Smart debuts on the uncommon London direct itemizing, valuing the fintech large at $ 11 billion

The Wise logo is displayed on a smartphone screen.

Pavlo Gonchar | SOPA pictures | LightRocket via Getty Images

LONDON – UK fintech giant Wise started trading at £ 8 a share on its much-anticipated debut Wednesday, valuing the company at £ 8 billion, or $ 11 billion.

The money transfer company opted for a listing in London through a direct listing, a rare method of IPO introduced by Spotify in the U.S. public in 2018.

In an unusual move, Wise also introduced a program called OwnWise that allows users to own an interest in the company. Customers who participate in the program will be eligible for bonus shares worth up to £ 100 after 12 months.

"It feels very consistent with their brand, especially the direct listing," Russ Shaw, founder of Tech London Advocates, told CNBC.

"They bypass the often very expensive process of going public and go straight to the market, straight to their customers, in order to avoid as many interim costs as possible," he added.

Wise is one of the UK's largest and most well-known fintech unicorns. The listing is seen as endorsement of the country's burgeoning fintech sector, which spawned multibillion dollar companies like Revolut and Checkout.com and attracted $ 4.1 billion in investments in 2020.

The company was founded in 2010 by Estonian friends Taavet Hinrikus and Kristo Käärmann. Frustrated with the high fees they had to pay to send money between the UK and Estonia, the pair devised a new way to make cross-border transfers at the real exchange rate.

Wise, which makes money on cross-border transaction fees, has been profitable since 2017. In fiscal 2021, the company doubled profits to £ 30.9 million ($ 42.7 million) while sales climbed 39% to £ 421 million.

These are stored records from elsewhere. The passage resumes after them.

(** a cache of this configuration with the entries [es] *)
Definition image (cfg : shmcache_config) (s : shmcache_context) (es : list Z) : Prop :=
  inv s es ∧ conforms (new_segment_info cfg) (new_striping_info cfg) s ∧ config s = cfg ∧
  allocators_offset s = OFFSETS_INDEX_VA_POOL_OBJECT (layout_of cfg).1 ∧
  list_head_offset s = hentry_pack (-1) offsetof_hashtable_head.

Lemma new_sizing cfg attempts : init_ok cfg attempts →
  sizing_ok (new_segment_info cfg) (new_striping_info cfg).
Proof.
  intros [Hc Hr _ _ _ _ _]. apply sizing_ok_info; [done|]. unfold value_memory. lia.
Qed.
Lemma layout_object_pos cfg attempts : init_ok cfg attempts →
  0 < OFFSETS_INDEX_VA_POOL_OBJECT (layout_of cfg).1.
Proof.
  intros [Hc _ Hk Hcap _ _ _]. pose proof (ok_memory cfg Hc).
  destruct (sizing_ok_info cfg (max_memory cfg) Hc ltac:(lia)) as (_&_&_&_&?).
  unfold layout_of, ht_layout, shm_ht_get_memory_size, Pool.shm_object_pool_get_queue_memory_size.
  cbn [fst OFFSETS_INDEX_VA_POOL_OBJECT]. unfold sizeof_int64, sizeof_shm_memory_info. lia.
Qed.

Lemma init_segment_spec seg proj size s :
  mapping_ok (cfg_type (config s)) →
  wp (shmopt_init_segment seg proj size) (λ r s', quiet s s' ∧
    (r.1 = 0 → base r.2 ≠ 0 ∧ base r.2 ≠ MAP_FAILED)) s.
Proof.
  intros Hok. unfold shmopt_init_segment. wp_simpl.
  eapply wp_mono; [by apply shm_mmap_spec|]. intros [[addr key] r] s1 (H1&Hz&Hm&_). cbn in Hz, Hm.
  wp_simpl. destruct (Z.eqb_spec addr 0) as [Ha|Ha]; wp_simpl; (split; [done|]); cbn; [|done].
  intros Hr. by destruct (Hz Ha).
Qed.

(** the context of a process that has just mapped the hashtable segment [seg] of
    a shared memory: its own fields are new, the rest is what the memory holds *)
Definition fresh_context (my_pid : Z) (cfg : shmcache_config) (seg : shmcache_segment_info)
    (n : nat) (fds : list Z) (s : shmcache_context) : shmcache_context :=
  s <| pid := my_pid |> <| lock_fd := -1 |> <| detect_deadlock_clocks := 0 |> <| config := cfg |>
    <| ht_segment := seg |> <| values_count := 0 |>
    <| values_items := replicate (Z.to_nat (count_max (new_segment_info cfg))) segment_zero |>
    <| create_segment := true |> <| list_head_offset := hentry_pack (-1) offsetof_hashtable_head |>
    <| doing; index := -1 |> <| done_pool; index := -1 |>
    <| allocators_offset := OFFSETS_INDEX_VA_POOL_OBJECT (layout_of cfg).1 |>
    <| ticks := n |> <| open_fds := fds |>.

(** [shmcache_init] up to the mapping of the hashtable segment, and its end *)
Lemma init_mapped attempts my_pid cfg check s (Q : Z → _ → Prop) :
  init_ok cfg attempts →
  (∀ r s', r ≠ 0 → Q r s') →
  (∀ seg n fds, base seg ≠ 0 → base seg ≠ MAP_FAILED →
     wp (init_create attempts cfg (ht_capacity_of cfg) (new_segment_info cfg) (new_striping_info cfg)
          (layout_of cfg).1)
       (λ r s', Q r s' ∧ ∀ d, Q r (s' <| detect_deadlock_clocks := d |>))
       (fresh_context my_pid cfg seg n fds s)) →
  wp (shmcache_init attempts my_pid cfg true check) Q s.
Proof.
  intros [Hc Hroom _ _ Hmap _ _] Hbad Hgood.
  unfold shmcache_init. wp_simpl. eapply wp_mono; [by apply ht_segment_size_spec|].
  intros r s1 [-> ->]. wp_simpl. fold (new_segment_info cfg) (new_striping_info cfg).
  eapply wp_mono; [apply exists_spec|]. intros ex s2 (n2&f2&->&_). wp_simpl.
  eapply wp_mono; [by apply init_segment_spec|]. intros [r seg] s3 [(n3&f3&->&_) Hseg]. wp_simpl.
  cbn [fst snd] in Hseg. destruct (Z.eqb_spec r 0) as [Hr|Hr]; cbn [negb]; wp_simpl; [|by apply Hbad].
  destruct (Hseg Hr) as [Hb1 Hb2]. apply wp_ext. wp_simpl.
  destruct (malloc_ok _ _); cbn [negb]; wp_simpl; [|by apply Hbad].
  rewrite (proj2 (Z.eqb_neq _ _) Hb1), (proj2 (Z.eqb_neq _ _) Hb2). cbn [orb]. wp_simpl.
  unfold shm_list_set, shmcache_set_obj_allocators. wp_simpl.
  match goal with |- context [if ex && check then ?c else 0] =>
    destruct (Z.eqb_spec (if ex && check then c else 0) 0) as [He|He] end;
    cbn [negb]; wp_simpl; [|by apply Hbad].
  eapply wp_mono; [exact (Hgood seg (S n3) f3 Hb1 Hb2)|].
  intros r2 s5 [H5 Hd5]. wp_simpl. by destruct (_ <? _); wp_simpl.
Qed.

Lemma init_spec attempts my_pid cfg check :
  init_ok cfg attempts →
  wp (shmcache_init attempts my_pid cfg true check) (λ r s', r = 0 →
    image cfg s' [] ∧ pid s' = my_pid) (new_image cfg).
Proof.
  intros Hio. pose proof (new_sizing cfg attempts Hio) as Hsz.
  pose proof (layout_object_pos cfg attempts Hio) as Hpos.
  apply init_mapped; [done|done|]. intros seg n fds _ _.
  destruct Hio as [_ _ _ Hcap Hmap Herr (n0&Hrel&Hn0)]. set (s4 := fresh_context _ _ _ _ _ _).
  pose proof Hsz as (_&_&Hcm&_&Hcs).
  assert (pristine (ht_capacity_of cfg) (new_segment_info cfg) (new_striping_info cfg) s4) as Hpr.
  { split_and!; try done; cbn -[count_max]; rewrite ?length_replicate; try lia. by eexists. }
  assert (queues_sized (new_striping_info cfg) s4) as Hq by (split; cbn -[count_max]; rewrite length_replicate; lia).
  eapply wp_mono; [by apply (init_create_spec attempts cfg s4 _ _ _ _ n0)|].
  intros r2 s5 H5. split; [|intros d]; intros Hr2; by destruct (H5 Hr2) as [[Hinv Hcf] (?&?&_&?&?)].
Qed.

Wise's debut is a huge win for the UK as it struggles with reforms to London's listing rules to attract more big tech companies to its stock market. At the same time, being the first direct listing of a technology company in London is also a risky game.

The company's decision to list with a two-class share structure – which gives founders and early investors expanded voting rights – could also prove controversial. Grocery delivery company Deliveroo slumped up to 30% on its first day of trading, in part due to governance concerns about its two-tier stock structure.